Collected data
*** Begin section ***
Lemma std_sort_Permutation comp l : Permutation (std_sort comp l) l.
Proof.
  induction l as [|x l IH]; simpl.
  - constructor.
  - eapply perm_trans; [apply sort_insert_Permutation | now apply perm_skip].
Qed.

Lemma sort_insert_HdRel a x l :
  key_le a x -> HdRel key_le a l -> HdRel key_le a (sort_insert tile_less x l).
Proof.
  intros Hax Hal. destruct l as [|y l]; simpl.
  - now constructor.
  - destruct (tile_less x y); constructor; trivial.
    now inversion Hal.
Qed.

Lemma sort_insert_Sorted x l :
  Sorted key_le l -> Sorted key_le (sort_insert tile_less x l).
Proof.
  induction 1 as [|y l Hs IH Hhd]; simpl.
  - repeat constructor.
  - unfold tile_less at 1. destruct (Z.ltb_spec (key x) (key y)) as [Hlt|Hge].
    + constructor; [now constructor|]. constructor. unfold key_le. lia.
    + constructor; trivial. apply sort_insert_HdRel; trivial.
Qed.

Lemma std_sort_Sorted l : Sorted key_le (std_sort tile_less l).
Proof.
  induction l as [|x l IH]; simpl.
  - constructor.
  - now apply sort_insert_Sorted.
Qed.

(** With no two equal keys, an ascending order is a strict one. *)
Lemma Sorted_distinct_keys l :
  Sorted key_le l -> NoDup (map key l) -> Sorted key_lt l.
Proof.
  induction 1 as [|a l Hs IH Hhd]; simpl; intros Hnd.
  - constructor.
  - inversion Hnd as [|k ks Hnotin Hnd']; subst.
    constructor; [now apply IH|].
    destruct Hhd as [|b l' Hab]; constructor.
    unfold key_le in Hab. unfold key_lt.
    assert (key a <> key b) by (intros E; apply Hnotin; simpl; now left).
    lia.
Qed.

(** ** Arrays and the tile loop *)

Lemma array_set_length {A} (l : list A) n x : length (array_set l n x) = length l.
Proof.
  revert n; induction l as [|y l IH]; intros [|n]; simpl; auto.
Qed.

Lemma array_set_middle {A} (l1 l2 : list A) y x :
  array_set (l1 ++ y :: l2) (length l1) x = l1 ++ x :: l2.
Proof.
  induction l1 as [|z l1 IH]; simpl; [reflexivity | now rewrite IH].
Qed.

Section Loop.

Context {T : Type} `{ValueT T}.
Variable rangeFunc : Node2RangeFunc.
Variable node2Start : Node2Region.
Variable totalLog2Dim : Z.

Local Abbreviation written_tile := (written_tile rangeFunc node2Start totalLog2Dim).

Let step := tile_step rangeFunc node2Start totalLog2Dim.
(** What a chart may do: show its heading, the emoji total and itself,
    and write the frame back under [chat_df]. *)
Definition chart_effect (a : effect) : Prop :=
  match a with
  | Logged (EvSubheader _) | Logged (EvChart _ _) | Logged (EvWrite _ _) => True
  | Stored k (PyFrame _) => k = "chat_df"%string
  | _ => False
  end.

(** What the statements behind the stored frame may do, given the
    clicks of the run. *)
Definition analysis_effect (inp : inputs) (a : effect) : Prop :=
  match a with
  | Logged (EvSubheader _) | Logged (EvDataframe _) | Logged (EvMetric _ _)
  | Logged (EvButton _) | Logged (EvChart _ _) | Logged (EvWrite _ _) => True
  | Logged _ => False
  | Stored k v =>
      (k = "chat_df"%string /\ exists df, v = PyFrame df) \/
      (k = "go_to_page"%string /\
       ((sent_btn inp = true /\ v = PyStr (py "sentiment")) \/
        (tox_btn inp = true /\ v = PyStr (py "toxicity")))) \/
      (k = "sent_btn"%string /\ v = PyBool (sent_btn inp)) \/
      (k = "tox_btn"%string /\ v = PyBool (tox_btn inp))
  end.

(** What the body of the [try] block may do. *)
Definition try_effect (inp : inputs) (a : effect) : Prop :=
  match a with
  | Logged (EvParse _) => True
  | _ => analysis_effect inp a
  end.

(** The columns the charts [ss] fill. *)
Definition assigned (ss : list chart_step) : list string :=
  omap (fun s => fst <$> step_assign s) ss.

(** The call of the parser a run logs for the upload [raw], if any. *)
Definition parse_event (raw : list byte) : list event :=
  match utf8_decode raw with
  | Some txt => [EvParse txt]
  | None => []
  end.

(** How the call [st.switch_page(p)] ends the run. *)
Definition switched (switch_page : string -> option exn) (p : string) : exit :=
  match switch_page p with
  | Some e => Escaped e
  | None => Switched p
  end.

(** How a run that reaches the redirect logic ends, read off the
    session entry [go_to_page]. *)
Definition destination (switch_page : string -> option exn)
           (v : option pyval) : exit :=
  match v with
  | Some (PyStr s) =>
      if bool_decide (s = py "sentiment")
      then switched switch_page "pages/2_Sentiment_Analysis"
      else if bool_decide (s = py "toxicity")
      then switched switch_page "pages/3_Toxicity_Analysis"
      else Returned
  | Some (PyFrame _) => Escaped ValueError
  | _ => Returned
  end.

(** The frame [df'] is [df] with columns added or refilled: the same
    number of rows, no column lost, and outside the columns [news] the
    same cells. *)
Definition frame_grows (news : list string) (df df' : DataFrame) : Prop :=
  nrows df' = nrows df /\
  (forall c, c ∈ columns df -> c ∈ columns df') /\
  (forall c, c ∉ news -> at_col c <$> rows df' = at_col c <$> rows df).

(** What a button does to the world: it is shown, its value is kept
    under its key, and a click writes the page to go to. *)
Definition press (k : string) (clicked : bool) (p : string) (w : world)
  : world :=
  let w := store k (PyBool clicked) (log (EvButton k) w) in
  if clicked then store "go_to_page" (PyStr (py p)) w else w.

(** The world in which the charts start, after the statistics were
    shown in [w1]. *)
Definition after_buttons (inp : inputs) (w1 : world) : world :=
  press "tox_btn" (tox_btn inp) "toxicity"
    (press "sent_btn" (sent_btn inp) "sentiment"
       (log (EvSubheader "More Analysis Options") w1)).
*** End section ***
> **Work instructions**: Retype the records above, but only those lines that fall between the line containing "- inversion Hnd" and the line containing "(** ** Arrays and the tile loop *)", with both of those lines included, exactly as written.

> **Finished task**:
  - inversion Hnd as [|k ks Hnotin Hnd']; subst.
    constructor; [now apply IH|].
    destruct Hhd as [|b l' Hab]; constructor.
    unfold key_le in Hab. unfold key_lt.
    assert (key a <> key b) by (intros E; apply Hnotin; simpl; now left).
    lia.
Qed.

(** ** Arrays and the tile loop *)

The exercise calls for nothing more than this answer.